* [AIM OF THE EXERCISE]: The answer must consist of every line in the records that contains the word "Hblob".

** DATA TO PROCESS follows **

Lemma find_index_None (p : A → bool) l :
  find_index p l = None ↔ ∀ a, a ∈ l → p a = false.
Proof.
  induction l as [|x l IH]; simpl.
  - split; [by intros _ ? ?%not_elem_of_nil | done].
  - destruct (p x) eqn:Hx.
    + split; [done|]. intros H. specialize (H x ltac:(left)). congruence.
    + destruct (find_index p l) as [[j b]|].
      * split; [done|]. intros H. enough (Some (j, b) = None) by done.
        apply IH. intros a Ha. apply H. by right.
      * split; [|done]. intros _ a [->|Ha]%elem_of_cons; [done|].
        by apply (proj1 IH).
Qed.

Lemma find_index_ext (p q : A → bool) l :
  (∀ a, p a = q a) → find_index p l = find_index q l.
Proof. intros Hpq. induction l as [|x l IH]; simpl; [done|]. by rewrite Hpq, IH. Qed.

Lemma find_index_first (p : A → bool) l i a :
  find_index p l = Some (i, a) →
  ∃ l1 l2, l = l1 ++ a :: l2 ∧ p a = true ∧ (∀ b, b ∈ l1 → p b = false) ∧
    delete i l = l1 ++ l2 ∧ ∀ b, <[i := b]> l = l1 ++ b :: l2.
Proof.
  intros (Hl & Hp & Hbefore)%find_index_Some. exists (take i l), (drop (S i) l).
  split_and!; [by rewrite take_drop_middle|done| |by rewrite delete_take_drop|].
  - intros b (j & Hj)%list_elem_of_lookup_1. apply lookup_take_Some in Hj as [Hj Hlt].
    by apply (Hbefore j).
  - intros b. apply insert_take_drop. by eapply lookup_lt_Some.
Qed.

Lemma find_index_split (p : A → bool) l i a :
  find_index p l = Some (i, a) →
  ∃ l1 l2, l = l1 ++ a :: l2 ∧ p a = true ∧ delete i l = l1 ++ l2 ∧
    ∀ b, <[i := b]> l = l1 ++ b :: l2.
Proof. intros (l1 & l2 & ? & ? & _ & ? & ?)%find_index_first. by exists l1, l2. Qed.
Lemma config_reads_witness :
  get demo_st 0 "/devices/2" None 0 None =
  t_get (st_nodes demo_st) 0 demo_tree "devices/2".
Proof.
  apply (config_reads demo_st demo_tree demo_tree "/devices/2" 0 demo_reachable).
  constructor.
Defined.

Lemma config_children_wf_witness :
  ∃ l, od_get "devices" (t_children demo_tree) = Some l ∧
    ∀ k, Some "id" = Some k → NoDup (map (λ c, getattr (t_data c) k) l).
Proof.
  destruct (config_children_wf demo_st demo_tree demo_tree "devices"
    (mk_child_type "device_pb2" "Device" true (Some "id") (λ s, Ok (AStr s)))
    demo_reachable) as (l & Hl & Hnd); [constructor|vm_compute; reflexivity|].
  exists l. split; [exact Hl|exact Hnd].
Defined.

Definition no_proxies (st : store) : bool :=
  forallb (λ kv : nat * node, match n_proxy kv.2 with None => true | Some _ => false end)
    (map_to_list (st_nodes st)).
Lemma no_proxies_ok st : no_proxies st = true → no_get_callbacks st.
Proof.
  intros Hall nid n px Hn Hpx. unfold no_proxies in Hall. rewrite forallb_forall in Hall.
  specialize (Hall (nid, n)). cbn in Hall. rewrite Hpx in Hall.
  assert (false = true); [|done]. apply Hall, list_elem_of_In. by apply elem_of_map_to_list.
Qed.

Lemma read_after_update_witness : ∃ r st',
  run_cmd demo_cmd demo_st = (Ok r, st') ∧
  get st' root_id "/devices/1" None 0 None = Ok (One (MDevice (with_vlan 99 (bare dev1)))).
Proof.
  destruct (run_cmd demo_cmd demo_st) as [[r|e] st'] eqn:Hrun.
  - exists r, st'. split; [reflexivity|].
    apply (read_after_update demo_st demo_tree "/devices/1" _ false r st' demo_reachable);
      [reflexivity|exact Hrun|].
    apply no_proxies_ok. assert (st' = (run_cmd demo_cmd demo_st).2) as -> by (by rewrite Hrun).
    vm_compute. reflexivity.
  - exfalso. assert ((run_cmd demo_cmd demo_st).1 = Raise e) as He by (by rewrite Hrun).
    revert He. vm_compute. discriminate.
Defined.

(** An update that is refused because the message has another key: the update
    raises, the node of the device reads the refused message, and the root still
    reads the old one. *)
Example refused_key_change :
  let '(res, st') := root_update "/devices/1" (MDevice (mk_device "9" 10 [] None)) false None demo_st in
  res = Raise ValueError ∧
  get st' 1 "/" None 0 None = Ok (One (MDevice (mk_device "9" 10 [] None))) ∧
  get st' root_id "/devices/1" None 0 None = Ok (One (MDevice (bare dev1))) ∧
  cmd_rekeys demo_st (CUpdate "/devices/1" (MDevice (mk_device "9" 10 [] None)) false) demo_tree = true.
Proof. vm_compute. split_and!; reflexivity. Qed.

** End of DATA TO PROCESS **
** DATA TO PROCESS follows **

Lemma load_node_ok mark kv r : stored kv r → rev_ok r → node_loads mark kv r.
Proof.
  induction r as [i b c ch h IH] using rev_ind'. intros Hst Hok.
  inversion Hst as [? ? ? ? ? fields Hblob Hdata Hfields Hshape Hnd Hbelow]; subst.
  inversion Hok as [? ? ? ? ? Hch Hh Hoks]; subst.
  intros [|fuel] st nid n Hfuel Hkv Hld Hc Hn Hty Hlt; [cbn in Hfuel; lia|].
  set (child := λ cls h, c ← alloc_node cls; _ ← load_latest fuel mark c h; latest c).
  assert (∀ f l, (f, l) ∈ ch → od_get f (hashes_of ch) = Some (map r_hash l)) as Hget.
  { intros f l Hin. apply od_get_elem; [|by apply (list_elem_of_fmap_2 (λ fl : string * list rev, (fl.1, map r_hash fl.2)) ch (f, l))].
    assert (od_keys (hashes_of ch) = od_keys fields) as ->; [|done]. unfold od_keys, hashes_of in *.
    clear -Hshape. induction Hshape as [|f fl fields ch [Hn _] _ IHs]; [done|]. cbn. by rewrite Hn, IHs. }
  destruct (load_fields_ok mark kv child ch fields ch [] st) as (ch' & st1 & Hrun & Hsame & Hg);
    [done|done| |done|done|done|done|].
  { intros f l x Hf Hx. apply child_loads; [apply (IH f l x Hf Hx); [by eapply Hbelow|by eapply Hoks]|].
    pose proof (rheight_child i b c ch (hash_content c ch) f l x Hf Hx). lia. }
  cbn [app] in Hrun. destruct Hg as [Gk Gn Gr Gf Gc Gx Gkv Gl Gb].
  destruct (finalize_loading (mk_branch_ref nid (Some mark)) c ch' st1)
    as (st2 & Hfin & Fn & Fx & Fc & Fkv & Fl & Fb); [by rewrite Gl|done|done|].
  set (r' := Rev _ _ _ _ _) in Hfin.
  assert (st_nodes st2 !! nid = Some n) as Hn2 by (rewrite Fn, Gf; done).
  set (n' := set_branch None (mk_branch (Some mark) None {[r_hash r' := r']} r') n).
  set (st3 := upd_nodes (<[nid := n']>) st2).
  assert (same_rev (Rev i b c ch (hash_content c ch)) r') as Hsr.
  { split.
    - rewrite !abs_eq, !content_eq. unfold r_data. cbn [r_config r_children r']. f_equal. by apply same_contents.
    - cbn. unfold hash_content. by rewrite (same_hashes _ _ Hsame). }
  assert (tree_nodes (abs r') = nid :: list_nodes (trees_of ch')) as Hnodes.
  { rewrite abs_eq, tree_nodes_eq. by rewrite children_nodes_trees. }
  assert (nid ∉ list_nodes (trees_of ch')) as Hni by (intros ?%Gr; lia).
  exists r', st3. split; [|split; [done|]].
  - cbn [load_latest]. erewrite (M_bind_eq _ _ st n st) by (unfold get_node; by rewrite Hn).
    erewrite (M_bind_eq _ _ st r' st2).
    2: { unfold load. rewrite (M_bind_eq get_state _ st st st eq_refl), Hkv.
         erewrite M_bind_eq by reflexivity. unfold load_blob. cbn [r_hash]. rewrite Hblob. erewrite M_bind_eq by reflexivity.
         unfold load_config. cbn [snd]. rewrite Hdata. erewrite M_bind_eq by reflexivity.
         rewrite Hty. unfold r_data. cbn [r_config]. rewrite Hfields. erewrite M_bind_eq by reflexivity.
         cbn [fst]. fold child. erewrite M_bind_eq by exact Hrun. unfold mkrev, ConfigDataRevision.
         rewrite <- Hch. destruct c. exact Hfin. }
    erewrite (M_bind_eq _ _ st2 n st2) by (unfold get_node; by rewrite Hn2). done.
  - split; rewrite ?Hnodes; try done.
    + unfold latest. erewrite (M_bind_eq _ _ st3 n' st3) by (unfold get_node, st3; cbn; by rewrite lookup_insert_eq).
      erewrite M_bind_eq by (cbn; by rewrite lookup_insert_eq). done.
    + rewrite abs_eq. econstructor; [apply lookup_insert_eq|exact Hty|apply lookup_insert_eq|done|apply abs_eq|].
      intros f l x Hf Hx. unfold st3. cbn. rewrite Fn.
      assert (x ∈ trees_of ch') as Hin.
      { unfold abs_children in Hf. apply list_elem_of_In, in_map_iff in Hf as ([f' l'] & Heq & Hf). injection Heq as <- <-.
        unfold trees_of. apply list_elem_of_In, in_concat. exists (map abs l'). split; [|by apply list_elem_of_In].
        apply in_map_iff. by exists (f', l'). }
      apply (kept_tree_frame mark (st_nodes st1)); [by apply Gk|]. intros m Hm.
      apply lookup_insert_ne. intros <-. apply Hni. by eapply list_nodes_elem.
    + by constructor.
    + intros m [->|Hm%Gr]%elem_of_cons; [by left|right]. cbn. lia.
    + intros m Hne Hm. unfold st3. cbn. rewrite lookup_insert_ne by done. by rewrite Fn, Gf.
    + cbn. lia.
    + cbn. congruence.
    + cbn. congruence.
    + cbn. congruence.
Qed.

** End of DATA TO PROCESS **

* [COMPLETED EXERCISE]:
  inversion Hst as [? ? ? ? ? fields Hblob Hdata Hfields Hshape Hnd Hbelow]; subst.
         erewrite M_bind_eq by reflexivity. unfold load_blob. cbn [r_hash]. rewrite Hblob. erewrite M_bind_eq by reflexivity.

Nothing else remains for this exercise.